Exercise aim:
Below is a block of entries; repeat exactly the lines starting at the line that contains "Lemma grow_opt_spec w" and ending at the line that contains "destruct (pw_caches _", both included.

[Collected data]
++++++++++

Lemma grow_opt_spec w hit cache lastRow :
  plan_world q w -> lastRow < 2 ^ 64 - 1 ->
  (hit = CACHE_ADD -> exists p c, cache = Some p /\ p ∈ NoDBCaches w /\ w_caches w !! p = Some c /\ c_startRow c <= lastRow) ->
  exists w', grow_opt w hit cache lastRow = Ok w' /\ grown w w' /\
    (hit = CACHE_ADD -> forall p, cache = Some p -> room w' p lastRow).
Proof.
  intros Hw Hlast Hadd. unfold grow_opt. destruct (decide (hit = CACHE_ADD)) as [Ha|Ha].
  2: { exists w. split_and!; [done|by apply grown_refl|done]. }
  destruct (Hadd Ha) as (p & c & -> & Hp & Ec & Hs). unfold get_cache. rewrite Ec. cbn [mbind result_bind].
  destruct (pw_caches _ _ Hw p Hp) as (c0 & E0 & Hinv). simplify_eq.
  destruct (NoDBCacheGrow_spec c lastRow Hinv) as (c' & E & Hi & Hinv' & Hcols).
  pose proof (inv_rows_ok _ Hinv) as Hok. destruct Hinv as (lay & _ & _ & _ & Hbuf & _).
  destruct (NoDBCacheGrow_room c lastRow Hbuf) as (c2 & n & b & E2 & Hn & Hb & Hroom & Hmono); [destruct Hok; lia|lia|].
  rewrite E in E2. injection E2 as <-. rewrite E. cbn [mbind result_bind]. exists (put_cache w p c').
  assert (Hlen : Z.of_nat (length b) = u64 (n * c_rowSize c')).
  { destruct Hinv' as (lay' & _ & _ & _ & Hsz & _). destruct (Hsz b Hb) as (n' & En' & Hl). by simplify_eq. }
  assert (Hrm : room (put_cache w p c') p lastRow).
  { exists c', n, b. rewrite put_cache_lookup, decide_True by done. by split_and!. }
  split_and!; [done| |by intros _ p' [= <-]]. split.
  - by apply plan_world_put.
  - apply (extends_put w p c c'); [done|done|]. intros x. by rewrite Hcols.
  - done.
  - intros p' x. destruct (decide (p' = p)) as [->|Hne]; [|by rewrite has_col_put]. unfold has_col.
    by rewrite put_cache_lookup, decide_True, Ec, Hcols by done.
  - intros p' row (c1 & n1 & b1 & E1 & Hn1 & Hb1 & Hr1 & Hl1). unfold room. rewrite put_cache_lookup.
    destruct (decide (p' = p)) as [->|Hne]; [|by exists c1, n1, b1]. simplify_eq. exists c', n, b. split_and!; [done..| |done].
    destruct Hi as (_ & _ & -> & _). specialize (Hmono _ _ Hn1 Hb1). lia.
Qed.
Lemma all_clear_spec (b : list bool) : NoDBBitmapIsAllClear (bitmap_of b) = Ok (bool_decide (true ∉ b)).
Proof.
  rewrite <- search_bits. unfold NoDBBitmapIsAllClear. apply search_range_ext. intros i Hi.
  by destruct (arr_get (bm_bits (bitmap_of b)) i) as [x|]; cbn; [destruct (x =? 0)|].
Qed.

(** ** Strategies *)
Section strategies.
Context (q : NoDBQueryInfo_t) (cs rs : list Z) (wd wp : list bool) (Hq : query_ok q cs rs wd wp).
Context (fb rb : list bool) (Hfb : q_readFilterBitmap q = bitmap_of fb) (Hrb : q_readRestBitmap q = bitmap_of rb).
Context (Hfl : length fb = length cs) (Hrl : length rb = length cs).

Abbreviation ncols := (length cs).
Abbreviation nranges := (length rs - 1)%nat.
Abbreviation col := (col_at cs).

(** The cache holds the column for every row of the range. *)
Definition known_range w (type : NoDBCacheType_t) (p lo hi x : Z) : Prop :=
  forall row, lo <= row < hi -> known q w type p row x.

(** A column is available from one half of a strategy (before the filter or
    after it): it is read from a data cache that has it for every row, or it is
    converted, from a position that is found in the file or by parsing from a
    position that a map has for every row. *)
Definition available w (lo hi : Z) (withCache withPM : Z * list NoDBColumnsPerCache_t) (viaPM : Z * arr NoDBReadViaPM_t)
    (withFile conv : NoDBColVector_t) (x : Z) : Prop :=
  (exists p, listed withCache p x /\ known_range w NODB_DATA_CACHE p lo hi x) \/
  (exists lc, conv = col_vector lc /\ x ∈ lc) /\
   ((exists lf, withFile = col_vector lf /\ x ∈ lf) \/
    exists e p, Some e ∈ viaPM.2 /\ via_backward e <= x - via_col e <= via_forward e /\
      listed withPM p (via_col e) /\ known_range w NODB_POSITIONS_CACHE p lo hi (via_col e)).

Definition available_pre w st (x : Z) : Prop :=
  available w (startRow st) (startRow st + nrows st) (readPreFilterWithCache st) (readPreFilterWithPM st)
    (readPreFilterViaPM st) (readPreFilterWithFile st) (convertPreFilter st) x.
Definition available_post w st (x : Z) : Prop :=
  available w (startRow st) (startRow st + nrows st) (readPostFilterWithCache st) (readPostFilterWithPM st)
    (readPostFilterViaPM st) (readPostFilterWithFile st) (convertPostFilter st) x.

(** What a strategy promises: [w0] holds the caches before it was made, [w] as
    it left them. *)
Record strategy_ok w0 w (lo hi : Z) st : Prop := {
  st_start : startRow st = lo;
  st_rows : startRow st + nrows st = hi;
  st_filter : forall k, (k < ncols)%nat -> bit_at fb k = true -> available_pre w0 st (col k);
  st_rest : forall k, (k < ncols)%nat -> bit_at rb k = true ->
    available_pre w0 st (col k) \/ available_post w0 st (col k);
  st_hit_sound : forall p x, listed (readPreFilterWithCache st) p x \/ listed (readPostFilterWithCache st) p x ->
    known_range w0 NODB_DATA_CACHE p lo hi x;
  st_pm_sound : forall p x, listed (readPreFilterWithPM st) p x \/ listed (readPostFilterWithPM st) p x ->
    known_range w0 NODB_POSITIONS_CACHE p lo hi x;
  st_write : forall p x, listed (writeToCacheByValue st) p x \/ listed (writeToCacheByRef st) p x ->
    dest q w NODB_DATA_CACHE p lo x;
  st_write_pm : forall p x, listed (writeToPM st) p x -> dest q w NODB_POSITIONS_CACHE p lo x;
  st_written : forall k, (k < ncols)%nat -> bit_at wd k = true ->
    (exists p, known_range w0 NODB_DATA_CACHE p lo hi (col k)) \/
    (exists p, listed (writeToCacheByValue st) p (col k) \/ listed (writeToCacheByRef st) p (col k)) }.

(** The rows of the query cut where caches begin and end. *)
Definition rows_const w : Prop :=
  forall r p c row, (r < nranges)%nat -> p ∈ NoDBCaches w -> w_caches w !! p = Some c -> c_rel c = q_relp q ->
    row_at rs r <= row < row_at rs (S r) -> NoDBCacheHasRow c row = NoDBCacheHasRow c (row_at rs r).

++++++++++

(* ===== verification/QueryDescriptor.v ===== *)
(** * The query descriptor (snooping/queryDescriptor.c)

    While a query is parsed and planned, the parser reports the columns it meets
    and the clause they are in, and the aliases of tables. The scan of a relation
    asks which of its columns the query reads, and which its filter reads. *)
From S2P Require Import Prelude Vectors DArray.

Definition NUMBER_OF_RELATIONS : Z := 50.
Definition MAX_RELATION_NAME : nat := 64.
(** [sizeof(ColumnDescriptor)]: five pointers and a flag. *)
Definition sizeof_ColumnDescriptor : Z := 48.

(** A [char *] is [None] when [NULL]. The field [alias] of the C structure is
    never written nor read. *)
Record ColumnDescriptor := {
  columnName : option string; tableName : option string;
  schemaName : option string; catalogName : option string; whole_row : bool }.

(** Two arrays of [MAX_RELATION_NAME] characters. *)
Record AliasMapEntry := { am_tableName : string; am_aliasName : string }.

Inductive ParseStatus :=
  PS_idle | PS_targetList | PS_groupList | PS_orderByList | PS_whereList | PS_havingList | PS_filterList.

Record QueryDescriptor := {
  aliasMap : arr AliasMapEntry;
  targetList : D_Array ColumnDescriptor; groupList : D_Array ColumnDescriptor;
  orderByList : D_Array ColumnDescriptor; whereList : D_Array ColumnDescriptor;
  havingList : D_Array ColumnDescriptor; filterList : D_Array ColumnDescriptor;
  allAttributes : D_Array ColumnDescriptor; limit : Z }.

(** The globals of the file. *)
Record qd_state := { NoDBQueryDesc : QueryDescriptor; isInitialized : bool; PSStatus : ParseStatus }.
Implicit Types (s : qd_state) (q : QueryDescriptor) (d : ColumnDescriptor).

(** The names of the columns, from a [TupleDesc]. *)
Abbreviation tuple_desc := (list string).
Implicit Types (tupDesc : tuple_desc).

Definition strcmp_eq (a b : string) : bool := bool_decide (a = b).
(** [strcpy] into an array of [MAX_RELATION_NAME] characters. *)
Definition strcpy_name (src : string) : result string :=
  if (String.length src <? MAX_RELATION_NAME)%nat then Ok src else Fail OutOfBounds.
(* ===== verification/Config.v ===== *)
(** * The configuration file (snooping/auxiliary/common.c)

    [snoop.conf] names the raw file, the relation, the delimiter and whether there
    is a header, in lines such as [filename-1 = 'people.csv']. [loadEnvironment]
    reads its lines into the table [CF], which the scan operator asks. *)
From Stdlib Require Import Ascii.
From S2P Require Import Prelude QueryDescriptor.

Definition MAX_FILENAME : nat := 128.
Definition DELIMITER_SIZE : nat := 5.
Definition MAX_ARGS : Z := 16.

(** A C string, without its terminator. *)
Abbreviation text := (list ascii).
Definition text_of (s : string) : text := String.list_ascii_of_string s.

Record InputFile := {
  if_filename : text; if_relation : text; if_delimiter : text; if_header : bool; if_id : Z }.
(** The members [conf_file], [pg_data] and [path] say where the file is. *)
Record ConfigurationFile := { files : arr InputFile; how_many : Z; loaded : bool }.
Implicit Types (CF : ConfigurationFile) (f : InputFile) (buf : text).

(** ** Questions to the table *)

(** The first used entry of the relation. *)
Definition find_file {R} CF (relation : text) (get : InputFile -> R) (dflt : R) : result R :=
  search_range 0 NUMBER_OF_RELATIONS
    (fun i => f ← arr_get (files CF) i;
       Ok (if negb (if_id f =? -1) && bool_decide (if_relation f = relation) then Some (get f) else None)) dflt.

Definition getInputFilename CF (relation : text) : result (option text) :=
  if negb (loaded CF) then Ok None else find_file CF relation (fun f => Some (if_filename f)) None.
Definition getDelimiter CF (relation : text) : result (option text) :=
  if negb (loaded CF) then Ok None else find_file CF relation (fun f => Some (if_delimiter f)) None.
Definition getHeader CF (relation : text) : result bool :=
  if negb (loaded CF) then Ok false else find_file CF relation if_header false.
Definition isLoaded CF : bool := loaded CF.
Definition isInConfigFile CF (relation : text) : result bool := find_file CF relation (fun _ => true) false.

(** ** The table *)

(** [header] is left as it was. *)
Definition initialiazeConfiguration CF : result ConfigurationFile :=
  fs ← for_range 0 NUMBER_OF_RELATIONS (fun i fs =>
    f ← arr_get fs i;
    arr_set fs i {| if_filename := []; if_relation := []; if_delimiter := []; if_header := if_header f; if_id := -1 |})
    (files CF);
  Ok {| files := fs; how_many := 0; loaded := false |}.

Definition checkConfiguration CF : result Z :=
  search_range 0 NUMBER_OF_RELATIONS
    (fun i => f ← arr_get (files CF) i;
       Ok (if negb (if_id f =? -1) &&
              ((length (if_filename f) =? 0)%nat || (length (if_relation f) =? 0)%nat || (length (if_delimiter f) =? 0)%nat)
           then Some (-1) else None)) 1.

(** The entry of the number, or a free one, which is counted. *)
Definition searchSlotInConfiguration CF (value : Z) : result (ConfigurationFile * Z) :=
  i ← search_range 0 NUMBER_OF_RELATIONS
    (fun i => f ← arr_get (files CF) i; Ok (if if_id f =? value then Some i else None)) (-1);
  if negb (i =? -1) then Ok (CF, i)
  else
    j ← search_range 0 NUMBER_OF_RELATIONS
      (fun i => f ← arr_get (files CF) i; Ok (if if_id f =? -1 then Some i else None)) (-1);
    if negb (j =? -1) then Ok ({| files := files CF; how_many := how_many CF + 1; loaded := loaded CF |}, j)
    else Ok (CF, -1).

++++++++++

Exercise result:
Lemma grow_opt_spec w hit cache lastRow :
  plan_world q w -> lastRow < 2 ^ 64 - 1 ->
  (hit = CACHE_ADD -> exists p c, cache = Some p /\ p ∈ NoDBCaches w /\ w_caches w !! p = Some c /\ c_startRow c <= lastRow) ->
  exists w', grow_opt w hit cache lastRow = Ok w' /\ grown w w' /\
    (hit = CACHE_ADD -> forall p, cache = Some p -> room w' p lastRow).
Proof.
  intros Hw Hlast Hadd. unfold grow_opt. destruct (decide (hit = CACHE_ADD)) as [Ha|Ha].
  2: { exists w. split_and!; [done|by apply grown_refl|done]. }
  destruct (Hadd Ha) as (p & c & -> & Hp & Ec & Hs). unfold get_cache. rewrite Ec. cbn [mbind result_bind].
  destruct (pw_caches _ _ Hw p Hp) as (c0 & E0 & Hinv). simplify_eq.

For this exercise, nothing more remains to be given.